Wie es geht: Stehen, Füße schulterbreit auseinander, mit geradem Rücken und angespanntem Bauch. Halten Sie das Accessoire mit einem pronierten Griff vor den Körper und lassen Sie nur die Arme gerade.
Ziehen Sie Ihre Ellbogen an, heben Sie das Gewicht auf Schulterhöhe und halten Sie Ihren Rücken gerade. Machen Sie eine kurze Pause und kehren Sie in die Ausgangsposition zurück. Machen Sie 3 Sätze mit jeweils 8 bis 15 Wiederholungen.
5. Umgekehrte Reihe
Das umgekehrte Rudern ist eine großartige Übung zum Trainieren der Rücken- und Bizepsmuskulatur. Dabei wird der Körper an einer festen Stange oder TRX zu den Händen gezogen. Hierbei handelt es sich um ein Gerät, das den Einsatz des eigenen Körpergewichts ermöglicht, das Körperbewusstsein fördert und das Gleichgewicht verbessert.
Wie es geht: Halten Sie sich an einer festen Stange oder einem TRX fest, lehnen Sie Ihren Körper nach hinten und lassen Sie ihn gerade, halten Sie Ihre Fersen auf dem Boden und strecken Sie Ihre Arme aus.

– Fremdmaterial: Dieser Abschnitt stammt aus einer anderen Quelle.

(* ===== verification/ChainSafety.v ===== *)
(** The life of a chain: opening an empty store, importing blocks, acting on
    certificates, and opening the store again (src/chain/blockchain.go, finality.go,
    genesis.go).  The runs of a chain are the closure of a step relation, and every
    property of this file holds along all of them.  At the end, a small chain whose
    blocks are executed, on which the properties are instantiated. *)

From Stdlib Require Import String.
From stdpp Require Import base list gmap relations.
From Stdlib Require Import ZArith Lia.
From S2P Require Import Prelude Common RLP Trie Attestation Registry Lifecycle StateDB Interpreter Precompiles Transaction CoreBlock CoreBlockFacts Processor Poa Database RawDb RawDbFacts Chain ChainFacts Genesis Backend.
Local Open Scope Z_scope.
Local Open Scope go_scope.

Module Safety.
Import Db Blk Rcpt RawDb RawFacts Chain ChainFacts Gen.

Section Runs.
Context `{K : Keccak} {TS : TrieStore} `{C : NativeCrypto} {CS : ChainStore} {SL : StoreLaws CS} `{B : Bls} {BP : BlsPossession B}.

(** * Opening *)

(** A store without records of a chain. *)
Definition fresh (s : Store) : Prop := forall k, namespace k <> 110 -> namespace k <> 99 -> store_get s k = None.

Lemma to_block derived spec s block s' : ToBlock derived spec s = Some (Ok (block, s')) ->
  number_of block = 0 /\ b_txs block = [] /\ forall k, namespace k <> 110 -> namespace k <> 99 -> store_get s' k = store_get s k.
Proof.
  unfold ToBlock. destruct (SDB.New _ _); [|discriminate]. destruct (seed_validators _ _ _ _); [|discriminate]. destruct (SDB.commitTo _ _) as [[[d root] batch]|] eqn:E; [|discriminate].
  cbn [NewBlock list_root is_empty obind map]. intros [= <- <-]. split; [reflexivity|]. split; [reflexivity|]. intros k K1 K2. exact (commit_elsewhere _ _ _ _ _ _ k E K1 K2).
Qed.

(** What [Commit] writes to a fresh store. *)
Lemma commit_fresh derived spec config s block s1 : fresh s -> ToBlock derived spec s = Some (Ok (block, s1)) -> fine block -> exists h s',
  hash_of block = Some h /\ length h = 32%nat /\ Commit derived spec config s = Some (s', Ok block) /\
  (forall h', blk s' h' = if bool_decide (h' = h) then Some (decoded block) else None) /\ (forall n, u64_ok n -> canon s' n = if bool_decide (n = 0) then Some h else None) /\
  ReadGenesisHash s' = Ok h /\ ReadHeadBlockHash s' = Ok h /\ ReadFinalizedHash s' = Err RawDb.ErrNotFound /\ hdr s' h = Some (b_header block).
Proof.
  intros Hs Et Hf. destruct (to_block _ _ _ _ _ Et) as (_ & _ & H1). assert (forall k, namespace k <> 110 -> namespace k <> 99 -> store_get s1 k = None) as Hs1 by (intros k K1 K2; rewrite H1 by assumption; apply Hs; assumption).
  destruct (hash_fine block Hf) as (h & Eh & _ & Hl). destruct (WriteBlock_fine [] block h Hf Eh) as (e & he & Eu & Ed & Ew). unfold Commit. rewrite Et. cbn [obind]. rewrite Ew. cbn [obind]. rewrite Eh. cbn [obind].
  eexists h, _. split; [reflexivity|]. split; [exact Hl|]. split; [reflexivity|].
  unfold ReadGenesisHash, ReadHeadBlockHash, ReadFinalizedHash, read_hash, blk, ReadBlock, canon, ReadCanonicalHash, read_hash, WriteChainConfig, WriteGenesisHash, WriteHeadBlockHash, WriteCanonicalHash.
  assert (BytesToHash h = h) as Eb by (apply fit_right_id, Hl). split; [|split; [|split; [|split; [|split]]]]; try intros h'; try (intros Hu); [rewrite get_apply..|].
  - do 6 elsewhere. rewrite effect_put. destruct (decide (h' = h)) as [->|Hne]; [rewrite !bool_decide_eq_true_2 by reflexivity; rewrite Eu; reflexivity|].
    rewrite (bool_decide_eq_false_2 (h' = h)), (bool_decide_eq_false_2 (bodyKey h = _)) by (auto; intros E; apply Hne; symmetry; exact (body_inj _ _ E)). cbn [effect fold_left]. rewrite Hs1 by (cbn; discriminate). reflexivity.
  - do 3 elsewhere. rewrite effect_put. destruct (decide (h' = 0)) as [->|Hne]; [rewrite !bool_decide_eq_true_2 by reflexivity; cbn [found]; rewrite Eb; reflexivity|].
    assert (canonicalKey 0 <> canonicalKey h') as Hk by (intros E; apply Hne; symmetry; exact (canonical_inj 0 h' ltac:(unfold u64_ok, two64; lia) Hu E)).
    rewrite (bool_decide_eq_false_2 (h' = 0)), (bool_decide_eq_false_2 (canonicalKey 0 = _)) by assumption.
    do 3 elsewhere. cbn [effect fold_left]. rewrite Hs1 by (cbn; discriminate). reflexivity.
  - elsewhere. rewrite effect_put, bool_decide_eq_true_2 by reflexivity. rewrite Eb. reflexivity.
  - do 2 elsewhere. rewrite effect_put, bool_decide_eq_true_2 by reflexivity. rewrite Eb. reflexivity.
  - do 7 elsewhere. cbn [effect fold_left]. rewrite Hs1 by (cbn; discriminate). reflexivity.
  - apply (header_read block he _ Hf Ed); rewrite get_apply; do 4 elsewhere; [|elsewhere]; rewrite effect_put, bool_decide_eq_true_2 by reflexivity; reflexivity.
Qed.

Spannen Sie Ihre Gesäßmuskulatur und Ihren Bauch an, beugen Sie Ihre Ellenbogen, bringen Sie Ihre Brust zu Ihren Händen und ziehen Sie Ihre Schulterblätter an. Halten Sie kurz inne, senken Sie sich langsam ab und kehren Sie in die Ausgangsposition zurück. Machen Sie 3 Sätze mit jeweils 8 bis 15 Wiederholungen.
6. Einbeiniges Rudern
Das einseitige Rudern, auch Sägerudern genannt, ist eine Übung, die die Rückenmuskulatur trainiert, den Rücken und den Bizeps stärkt und die Körperhaltung verbessert. Sie kann mit einer Hantel oder Kettlebell durchgeführt werden. Entdecken Sie weitere Übungen zum Training Ihres Rückens und Bizeps.
Wie es geht: Legen Sie Ihr rechtes Knie und Ihre Hand auf eine flache Bank, wobei Ihre Wirbelsäule gerade und parallel zum Boden bleibt, Ihr linker Fuß auf dem Boden ruht und Ihr Kopf an Ihrer Wirbelsäule ausgerichtet ist.
Spannen Sie Ihre Bauchmuskeln an, halten Sie die Hantel oder Kettlebell mit der linken Hand und ziehen Sie das Gewicht in Richtung Bauch.
Halten Sie Ihren Oberkörper stabil und senken Sie die Hantel langsam in die Ausgangsposition ab. Wiederholen Sie die Übung auf der anderen Seite, machen Sie 2 bis 3 Sätze mit 8 bis 15 Wiederholungen auf jeder Seite.
7. Gelenkreihe
Das artikulierte Rudern ist eine großartige Übung zur Stärkung der Rückenmuskulatur und des Bizeps. Es wird an einer Maschine ausgeführt und kann mit proniertem, supiniertem oder neutralem Griff ausgeführt werden.
Wie es geht: Setzen Sie sich auf die Maschine und halten Sie die Griffe fest. Halten Sie dabei Ihre Wirbelsäule gerade, Ihren Bauch angespannt und Ihre Brust auf dem Kissen.
Ziehen Sie die Griffe in Richtung Brust und beugen Sie die Ellbogen nach hinten, bis knapp über Ihren Rücken hinaus.
Führen Sie die Griffe zurück, strecken Sie langsam Ihre Arme und kehren Sie in die Ausgangsposition zurück. Machen Sie 2 bis 3 Sätze mit 8 bis 15 Wiederholungen.

Willkommen auf meiner Seite!Ich bin Dr. J. K. Hartmann, Facharzt für Schmerztherapie und ganzheitliche Gesundheit. Mit langjähriger Erfahrung in der Begleitung von Menschen mit chronischen Schmerzen, Verletzungen und gesundheitlichen Herausforderungen ist es mein Ziel, fundiertes medizinisches Wissen mit natürlichen Methoden zu verbinden.